- [Stored data]
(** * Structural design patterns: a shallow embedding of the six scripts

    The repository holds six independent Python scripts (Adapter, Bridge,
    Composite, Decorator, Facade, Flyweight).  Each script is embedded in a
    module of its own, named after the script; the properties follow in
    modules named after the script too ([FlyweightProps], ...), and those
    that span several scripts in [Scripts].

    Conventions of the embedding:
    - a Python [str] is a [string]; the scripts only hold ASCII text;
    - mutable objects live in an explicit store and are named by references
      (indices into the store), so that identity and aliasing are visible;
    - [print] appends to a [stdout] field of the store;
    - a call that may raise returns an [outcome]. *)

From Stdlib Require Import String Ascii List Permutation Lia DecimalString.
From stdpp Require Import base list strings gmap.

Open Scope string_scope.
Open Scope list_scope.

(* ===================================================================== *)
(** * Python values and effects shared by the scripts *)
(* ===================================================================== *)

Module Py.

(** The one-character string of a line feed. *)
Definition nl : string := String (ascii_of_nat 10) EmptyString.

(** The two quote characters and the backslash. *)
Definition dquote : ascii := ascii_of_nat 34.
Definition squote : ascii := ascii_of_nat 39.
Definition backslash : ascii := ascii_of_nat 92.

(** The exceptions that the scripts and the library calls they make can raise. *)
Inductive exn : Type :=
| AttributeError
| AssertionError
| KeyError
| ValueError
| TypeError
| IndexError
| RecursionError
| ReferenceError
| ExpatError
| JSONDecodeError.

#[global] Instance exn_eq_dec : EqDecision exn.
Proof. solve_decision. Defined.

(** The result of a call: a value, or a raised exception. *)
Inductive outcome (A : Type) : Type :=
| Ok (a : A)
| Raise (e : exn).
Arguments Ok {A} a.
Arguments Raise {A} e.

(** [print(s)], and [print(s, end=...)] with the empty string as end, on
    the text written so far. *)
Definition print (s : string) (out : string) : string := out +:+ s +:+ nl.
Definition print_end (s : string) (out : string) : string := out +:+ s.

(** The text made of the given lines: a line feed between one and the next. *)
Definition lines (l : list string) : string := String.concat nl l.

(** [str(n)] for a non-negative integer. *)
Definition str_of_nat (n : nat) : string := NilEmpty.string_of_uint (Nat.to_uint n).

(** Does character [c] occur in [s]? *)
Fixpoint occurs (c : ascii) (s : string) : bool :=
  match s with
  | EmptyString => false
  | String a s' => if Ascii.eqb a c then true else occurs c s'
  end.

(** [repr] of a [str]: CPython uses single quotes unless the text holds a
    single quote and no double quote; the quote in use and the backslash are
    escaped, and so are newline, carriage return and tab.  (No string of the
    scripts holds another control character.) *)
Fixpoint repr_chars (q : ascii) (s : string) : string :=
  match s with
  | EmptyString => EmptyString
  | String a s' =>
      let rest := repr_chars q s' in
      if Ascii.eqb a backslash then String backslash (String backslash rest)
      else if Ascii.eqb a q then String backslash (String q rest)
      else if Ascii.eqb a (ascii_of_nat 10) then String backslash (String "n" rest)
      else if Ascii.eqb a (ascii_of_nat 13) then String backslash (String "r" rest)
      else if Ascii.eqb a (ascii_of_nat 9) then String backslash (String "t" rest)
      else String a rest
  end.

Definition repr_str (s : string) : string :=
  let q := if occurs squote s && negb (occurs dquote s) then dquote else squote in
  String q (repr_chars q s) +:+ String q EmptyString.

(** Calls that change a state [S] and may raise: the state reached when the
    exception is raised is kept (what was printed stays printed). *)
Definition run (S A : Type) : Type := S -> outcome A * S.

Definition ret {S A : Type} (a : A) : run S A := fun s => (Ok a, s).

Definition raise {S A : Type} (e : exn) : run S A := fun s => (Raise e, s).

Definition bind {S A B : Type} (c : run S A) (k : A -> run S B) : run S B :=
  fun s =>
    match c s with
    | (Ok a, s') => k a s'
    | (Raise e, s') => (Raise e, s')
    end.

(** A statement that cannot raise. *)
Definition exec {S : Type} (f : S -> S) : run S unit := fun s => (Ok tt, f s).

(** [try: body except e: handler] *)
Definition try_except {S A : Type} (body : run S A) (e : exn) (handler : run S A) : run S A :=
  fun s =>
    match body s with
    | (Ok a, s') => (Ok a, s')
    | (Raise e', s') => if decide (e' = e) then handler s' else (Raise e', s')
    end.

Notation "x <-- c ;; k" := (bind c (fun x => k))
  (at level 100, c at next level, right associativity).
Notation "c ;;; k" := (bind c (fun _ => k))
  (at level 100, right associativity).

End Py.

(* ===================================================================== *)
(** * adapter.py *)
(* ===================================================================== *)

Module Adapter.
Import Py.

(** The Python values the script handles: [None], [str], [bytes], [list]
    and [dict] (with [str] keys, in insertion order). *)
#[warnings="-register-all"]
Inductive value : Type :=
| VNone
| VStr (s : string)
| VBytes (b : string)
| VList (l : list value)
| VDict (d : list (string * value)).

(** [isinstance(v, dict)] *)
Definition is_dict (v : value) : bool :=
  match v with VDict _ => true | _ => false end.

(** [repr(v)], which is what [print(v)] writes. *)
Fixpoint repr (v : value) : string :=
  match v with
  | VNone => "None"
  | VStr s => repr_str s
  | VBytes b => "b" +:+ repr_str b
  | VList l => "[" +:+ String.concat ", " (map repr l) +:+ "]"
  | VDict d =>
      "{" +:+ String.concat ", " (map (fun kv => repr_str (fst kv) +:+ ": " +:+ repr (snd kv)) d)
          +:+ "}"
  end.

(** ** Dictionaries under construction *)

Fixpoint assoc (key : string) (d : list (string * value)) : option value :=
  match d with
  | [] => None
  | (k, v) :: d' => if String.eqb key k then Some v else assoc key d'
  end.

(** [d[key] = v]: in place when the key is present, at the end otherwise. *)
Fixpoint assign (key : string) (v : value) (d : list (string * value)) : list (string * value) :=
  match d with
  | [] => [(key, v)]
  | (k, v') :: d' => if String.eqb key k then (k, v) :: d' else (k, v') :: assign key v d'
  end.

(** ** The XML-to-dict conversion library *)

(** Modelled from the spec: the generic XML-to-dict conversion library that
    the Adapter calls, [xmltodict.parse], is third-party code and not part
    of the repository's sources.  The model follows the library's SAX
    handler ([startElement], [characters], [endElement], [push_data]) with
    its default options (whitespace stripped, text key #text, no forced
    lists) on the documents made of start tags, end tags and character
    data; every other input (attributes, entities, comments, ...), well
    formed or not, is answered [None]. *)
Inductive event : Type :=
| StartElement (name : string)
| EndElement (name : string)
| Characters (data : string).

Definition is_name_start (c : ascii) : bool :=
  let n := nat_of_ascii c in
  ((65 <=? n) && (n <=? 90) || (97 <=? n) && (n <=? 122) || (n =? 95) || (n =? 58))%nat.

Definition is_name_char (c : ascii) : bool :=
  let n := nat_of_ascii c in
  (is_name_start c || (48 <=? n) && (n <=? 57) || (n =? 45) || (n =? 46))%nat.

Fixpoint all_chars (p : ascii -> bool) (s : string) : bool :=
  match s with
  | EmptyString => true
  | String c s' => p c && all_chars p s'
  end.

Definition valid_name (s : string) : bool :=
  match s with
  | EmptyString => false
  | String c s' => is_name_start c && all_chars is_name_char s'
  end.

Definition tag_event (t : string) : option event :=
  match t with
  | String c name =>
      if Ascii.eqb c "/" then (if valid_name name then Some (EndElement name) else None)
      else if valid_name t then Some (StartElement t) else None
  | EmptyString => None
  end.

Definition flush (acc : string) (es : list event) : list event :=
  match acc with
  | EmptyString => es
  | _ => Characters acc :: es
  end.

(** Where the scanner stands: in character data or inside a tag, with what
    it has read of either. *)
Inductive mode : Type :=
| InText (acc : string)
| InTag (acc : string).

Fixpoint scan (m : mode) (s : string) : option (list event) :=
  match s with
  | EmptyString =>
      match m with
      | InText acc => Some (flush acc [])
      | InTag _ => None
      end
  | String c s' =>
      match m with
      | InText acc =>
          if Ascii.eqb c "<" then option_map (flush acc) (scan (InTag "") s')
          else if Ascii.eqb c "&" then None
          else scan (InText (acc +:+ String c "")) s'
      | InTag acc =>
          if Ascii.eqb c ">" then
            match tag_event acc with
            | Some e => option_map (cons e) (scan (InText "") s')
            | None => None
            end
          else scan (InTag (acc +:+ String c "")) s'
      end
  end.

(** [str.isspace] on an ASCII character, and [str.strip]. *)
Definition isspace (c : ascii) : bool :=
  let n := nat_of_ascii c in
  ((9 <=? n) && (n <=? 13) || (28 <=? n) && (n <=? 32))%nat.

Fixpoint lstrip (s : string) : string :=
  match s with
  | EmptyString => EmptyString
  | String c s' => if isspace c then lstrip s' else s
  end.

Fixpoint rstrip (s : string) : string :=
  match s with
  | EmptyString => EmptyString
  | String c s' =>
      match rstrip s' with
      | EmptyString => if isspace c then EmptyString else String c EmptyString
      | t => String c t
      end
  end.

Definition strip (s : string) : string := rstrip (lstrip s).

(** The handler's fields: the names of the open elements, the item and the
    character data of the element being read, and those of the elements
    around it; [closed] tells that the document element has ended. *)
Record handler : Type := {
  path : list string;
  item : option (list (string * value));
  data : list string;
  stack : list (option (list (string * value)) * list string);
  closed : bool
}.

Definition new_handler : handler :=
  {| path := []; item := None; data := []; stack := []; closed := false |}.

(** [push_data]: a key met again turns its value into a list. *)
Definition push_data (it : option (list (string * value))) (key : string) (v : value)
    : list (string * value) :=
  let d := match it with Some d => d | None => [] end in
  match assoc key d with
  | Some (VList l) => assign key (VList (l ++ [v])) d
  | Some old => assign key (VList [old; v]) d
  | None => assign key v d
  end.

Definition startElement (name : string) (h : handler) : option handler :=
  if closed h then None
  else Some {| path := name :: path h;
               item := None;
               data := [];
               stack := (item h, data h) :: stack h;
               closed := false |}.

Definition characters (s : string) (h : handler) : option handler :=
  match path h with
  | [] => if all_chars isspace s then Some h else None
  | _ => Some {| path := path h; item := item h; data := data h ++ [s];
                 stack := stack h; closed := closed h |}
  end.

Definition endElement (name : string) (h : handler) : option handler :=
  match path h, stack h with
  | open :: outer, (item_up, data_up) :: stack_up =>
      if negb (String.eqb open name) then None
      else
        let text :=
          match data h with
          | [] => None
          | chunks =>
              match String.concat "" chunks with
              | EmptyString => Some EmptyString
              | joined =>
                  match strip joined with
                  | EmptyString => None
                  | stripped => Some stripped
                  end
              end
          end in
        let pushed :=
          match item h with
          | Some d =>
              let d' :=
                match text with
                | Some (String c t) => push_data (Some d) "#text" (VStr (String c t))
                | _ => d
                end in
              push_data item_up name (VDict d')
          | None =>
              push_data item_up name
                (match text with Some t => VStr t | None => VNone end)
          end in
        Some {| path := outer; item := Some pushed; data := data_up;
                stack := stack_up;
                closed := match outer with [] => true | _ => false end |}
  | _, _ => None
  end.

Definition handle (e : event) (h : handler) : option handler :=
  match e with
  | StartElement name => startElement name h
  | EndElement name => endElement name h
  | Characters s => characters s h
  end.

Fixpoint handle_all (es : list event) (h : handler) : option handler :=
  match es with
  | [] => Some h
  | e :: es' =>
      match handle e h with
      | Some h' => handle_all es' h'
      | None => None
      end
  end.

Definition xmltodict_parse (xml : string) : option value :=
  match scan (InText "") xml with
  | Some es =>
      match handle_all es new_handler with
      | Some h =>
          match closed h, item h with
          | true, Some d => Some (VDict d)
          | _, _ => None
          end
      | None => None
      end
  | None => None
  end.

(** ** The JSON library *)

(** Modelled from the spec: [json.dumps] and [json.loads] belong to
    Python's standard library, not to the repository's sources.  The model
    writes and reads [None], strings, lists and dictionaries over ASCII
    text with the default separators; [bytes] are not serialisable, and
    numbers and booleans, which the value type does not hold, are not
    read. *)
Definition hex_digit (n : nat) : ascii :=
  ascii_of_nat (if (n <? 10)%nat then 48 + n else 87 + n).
---
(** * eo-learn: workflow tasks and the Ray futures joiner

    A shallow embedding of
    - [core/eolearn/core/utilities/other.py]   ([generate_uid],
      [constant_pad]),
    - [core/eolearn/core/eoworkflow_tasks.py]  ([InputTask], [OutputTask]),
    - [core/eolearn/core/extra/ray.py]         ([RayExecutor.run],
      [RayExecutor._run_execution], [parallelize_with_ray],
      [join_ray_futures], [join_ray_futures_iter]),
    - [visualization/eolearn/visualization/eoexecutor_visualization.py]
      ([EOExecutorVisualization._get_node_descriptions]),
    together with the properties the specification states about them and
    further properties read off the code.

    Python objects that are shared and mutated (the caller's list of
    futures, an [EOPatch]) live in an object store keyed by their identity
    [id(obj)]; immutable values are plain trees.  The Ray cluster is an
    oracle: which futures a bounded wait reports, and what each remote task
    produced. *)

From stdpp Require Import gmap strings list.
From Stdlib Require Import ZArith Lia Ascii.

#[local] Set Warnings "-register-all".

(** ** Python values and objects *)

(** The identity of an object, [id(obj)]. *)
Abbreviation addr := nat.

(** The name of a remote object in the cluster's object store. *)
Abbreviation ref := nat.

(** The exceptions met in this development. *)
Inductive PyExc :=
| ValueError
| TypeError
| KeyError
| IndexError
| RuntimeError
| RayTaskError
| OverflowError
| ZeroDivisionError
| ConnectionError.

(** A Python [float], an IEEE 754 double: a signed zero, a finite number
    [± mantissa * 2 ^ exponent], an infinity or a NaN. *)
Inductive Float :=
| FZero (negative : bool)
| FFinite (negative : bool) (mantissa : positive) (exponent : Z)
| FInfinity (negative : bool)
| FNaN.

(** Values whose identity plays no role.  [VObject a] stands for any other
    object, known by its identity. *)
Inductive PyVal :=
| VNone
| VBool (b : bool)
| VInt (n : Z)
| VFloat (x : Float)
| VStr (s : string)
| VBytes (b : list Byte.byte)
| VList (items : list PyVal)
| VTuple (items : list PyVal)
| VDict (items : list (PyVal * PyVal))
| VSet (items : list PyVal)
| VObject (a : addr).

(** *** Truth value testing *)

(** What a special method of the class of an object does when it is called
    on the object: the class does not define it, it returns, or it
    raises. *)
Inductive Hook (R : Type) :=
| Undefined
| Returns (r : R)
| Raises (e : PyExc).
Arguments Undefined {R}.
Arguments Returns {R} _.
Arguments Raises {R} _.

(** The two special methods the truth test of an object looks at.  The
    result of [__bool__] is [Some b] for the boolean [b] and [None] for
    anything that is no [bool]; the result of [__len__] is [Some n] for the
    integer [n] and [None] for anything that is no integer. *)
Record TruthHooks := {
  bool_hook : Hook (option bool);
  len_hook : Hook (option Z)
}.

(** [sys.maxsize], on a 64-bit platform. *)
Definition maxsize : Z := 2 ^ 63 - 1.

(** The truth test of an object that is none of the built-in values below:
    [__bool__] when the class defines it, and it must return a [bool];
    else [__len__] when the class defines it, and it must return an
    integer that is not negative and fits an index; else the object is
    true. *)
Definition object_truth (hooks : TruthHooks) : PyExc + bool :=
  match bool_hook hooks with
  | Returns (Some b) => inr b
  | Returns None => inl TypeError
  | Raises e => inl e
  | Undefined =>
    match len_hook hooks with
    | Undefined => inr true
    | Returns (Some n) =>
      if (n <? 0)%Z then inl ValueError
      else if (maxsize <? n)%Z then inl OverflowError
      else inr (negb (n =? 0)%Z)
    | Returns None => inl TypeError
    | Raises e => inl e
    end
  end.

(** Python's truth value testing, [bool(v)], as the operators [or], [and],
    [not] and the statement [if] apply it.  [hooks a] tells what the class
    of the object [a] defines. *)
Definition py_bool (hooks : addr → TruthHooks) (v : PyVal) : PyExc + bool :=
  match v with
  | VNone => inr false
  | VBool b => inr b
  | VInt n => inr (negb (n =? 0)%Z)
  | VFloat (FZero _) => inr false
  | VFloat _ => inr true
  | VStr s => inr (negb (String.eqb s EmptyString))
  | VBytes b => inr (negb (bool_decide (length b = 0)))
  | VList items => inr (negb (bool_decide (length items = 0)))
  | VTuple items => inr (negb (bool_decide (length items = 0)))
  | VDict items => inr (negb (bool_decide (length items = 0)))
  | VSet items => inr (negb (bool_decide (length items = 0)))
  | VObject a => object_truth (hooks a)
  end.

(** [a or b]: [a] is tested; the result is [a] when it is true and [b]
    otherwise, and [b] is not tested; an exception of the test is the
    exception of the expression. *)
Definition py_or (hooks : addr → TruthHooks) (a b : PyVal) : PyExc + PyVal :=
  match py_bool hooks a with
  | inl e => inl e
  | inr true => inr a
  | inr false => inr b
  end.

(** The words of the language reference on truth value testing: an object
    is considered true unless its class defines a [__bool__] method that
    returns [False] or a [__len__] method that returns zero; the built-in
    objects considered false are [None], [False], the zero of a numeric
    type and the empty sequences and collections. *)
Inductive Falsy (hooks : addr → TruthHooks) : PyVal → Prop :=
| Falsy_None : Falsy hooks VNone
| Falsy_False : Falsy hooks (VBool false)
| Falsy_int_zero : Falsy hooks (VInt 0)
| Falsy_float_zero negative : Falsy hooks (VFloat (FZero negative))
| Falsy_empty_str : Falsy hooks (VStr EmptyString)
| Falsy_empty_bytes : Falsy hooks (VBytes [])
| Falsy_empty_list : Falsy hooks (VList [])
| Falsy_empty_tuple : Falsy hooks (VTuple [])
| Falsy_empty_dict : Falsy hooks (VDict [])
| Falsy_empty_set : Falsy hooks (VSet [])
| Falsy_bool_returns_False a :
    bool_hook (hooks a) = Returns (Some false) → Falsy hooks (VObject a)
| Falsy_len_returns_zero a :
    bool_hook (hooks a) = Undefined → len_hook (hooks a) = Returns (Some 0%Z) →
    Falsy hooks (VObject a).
==
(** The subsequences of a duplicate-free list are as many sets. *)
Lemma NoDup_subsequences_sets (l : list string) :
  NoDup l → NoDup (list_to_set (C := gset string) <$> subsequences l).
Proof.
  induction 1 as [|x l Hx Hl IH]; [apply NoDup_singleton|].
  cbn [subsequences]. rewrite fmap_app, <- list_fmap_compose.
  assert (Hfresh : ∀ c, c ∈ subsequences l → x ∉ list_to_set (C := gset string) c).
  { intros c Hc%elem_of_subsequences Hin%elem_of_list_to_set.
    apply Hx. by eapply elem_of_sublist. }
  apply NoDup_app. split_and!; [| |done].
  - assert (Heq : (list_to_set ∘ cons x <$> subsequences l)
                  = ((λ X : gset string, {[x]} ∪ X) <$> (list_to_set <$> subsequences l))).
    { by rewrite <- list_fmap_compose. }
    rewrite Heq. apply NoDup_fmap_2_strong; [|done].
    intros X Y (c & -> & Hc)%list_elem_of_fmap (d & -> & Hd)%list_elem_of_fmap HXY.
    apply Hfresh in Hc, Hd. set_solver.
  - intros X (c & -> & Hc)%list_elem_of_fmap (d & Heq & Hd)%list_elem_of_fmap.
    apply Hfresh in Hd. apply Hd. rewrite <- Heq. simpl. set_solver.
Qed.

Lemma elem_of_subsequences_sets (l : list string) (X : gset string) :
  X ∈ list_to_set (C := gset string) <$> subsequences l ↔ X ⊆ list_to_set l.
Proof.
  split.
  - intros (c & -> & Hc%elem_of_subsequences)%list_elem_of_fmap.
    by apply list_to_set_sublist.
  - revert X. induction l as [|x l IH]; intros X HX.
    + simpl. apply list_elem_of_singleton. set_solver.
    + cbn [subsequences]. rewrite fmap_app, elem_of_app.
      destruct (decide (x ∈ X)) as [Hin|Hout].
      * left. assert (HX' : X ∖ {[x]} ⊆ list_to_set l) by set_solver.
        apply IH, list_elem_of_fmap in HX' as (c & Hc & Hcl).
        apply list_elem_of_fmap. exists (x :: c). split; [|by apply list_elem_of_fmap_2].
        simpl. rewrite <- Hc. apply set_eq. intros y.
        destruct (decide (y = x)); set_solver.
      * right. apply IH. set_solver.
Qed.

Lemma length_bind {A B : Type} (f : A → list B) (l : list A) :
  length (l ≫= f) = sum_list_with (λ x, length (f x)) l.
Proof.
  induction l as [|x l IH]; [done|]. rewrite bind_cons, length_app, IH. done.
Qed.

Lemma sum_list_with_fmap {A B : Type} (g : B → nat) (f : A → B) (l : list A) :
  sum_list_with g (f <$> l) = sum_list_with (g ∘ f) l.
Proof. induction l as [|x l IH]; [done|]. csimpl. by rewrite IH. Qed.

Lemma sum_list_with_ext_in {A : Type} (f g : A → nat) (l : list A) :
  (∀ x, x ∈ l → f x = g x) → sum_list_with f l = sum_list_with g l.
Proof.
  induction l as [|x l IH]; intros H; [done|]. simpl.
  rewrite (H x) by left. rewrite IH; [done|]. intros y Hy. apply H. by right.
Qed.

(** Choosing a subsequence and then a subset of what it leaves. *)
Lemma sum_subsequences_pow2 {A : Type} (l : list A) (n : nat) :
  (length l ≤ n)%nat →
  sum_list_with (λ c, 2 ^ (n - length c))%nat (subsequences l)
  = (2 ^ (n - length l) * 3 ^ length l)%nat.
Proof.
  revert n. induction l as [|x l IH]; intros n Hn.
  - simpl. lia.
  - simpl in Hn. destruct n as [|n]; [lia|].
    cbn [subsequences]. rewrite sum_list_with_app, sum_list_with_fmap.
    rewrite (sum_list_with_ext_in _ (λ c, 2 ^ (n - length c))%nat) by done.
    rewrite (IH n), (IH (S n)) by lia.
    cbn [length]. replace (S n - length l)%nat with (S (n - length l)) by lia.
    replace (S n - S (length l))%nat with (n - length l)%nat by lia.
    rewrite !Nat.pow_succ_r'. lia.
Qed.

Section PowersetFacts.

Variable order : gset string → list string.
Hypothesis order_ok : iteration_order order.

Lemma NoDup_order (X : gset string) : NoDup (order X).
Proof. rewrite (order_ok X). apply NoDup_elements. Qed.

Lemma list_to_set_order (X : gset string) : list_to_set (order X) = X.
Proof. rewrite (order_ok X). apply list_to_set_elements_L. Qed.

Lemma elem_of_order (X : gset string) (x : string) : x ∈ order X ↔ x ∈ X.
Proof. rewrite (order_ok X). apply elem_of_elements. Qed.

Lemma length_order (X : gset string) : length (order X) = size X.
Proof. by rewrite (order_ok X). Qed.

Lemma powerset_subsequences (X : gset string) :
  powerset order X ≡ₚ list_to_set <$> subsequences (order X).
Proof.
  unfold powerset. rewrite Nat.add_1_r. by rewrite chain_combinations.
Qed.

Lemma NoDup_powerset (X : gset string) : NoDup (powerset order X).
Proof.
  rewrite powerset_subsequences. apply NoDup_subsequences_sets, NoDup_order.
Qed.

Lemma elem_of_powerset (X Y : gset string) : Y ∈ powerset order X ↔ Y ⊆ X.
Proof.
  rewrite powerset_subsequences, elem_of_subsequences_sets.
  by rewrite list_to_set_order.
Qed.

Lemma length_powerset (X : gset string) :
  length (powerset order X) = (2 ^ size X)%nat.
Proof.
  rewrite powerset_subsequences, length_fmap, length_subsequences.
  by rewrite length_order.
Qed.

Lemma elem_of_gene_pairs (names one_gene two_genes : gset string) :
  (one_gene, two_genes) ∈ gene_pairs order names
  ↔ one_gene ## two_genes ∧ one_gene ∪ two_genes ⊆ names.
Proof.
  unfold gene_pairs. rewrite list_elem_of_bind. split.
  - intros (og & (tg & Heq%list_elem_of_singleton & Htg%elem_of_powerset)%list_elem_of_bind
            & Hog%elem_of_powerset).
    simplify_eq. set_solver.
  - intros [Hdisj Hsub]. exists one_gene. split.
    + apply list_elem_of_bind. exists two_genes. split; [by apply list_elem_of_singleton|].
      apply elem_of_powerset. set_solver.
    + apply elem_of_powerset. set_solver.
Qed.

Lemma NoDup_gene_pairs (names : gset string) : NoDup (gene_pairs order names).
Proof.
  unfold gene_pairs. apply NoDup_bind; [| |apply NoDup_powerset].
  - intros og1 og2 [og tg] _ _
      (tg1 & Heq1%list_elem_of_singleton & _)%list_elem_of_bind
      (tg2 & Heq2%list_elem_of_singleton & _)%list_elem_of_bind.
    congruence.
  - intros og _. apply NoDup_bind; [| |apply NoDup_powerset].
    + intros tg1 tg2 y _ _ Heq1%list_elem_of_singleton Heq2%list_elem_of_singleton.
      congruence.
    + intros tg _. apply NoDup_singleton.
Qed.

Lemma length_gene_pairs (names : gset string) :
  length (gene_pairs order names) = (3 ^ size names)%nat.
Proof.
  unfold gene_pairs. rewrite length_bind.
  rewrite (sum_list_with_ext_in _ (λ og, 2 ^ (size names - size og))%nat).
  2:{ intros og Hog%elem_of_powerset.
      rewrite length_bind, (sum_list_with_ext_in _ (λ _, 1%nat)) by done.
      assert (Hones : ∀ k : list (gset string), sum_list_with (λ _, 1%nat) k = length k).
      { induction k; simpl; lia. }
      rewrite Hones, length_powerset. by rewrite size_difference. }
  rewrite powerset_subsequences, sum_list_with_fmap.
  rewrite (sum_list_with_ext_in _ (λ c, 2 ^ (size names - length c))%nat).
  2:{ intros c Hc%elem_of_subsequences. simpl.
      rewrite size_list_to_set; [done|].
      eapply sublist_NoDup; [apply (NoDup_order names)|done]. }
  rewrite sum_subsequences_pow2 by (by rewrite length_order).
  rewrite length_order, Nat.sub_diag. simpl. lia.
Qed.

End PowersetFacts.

- [BRIEF] Out of the entries above, write out only the lines between the line holding "data := data_up;" and the line holding "ascii_of_nat (if (n", inclusive, each exactly as given.

- [WRITTEN SOLUTION]
        Some {| path := outer; item := Some pushed; data := data_up;
                stack := stack_up;
                closed := match outer with [] => true | _ => false end |}
  | _, _ => None
  end.

Definition handle (e : event) (h : handler) : option handler :=
  match e with
  | StartElement name => startElement name h
  | EndElement name => endElement name h
  | Characters s => characters s h
  end.

Fixpoint handle_all (es : list event) (h : handler) : option handler :=
  match es with
  | [] => Some h
  | e :: es' =>
      match handle e h with
      | Some h' => handle_all es' h'
      | None => None
      end
  end.

Definition xmltodict_parse (xml : string) : option value :=
  match scan (InText "") xml with
  | Some es =>
      match handle_all es new_handler with
      | Some h =>
          match closed h, item h with
          | true, Some d => Some (VDict d)
          | _, _ => None
          end
      | None => None
      end
  | None => None
  end.

(** ** The JSON library *)

(** Modelled from the spec: [json.dumps] and [json.loads] belong to
    Python's standard library, not to the repository's sources.  The model
    writes and reads [None], strings, lists and dictionaries over ASCII
    text with the default separators; [bytes] are not serialisable, and
    numbers and booleans, which the value type does not hold, are not
    read. *)
Definition hex_digit (n : nat) : ascii :=
  ascii_of_nat (if (n <? 10)%nat then 48 + n else 87 + n).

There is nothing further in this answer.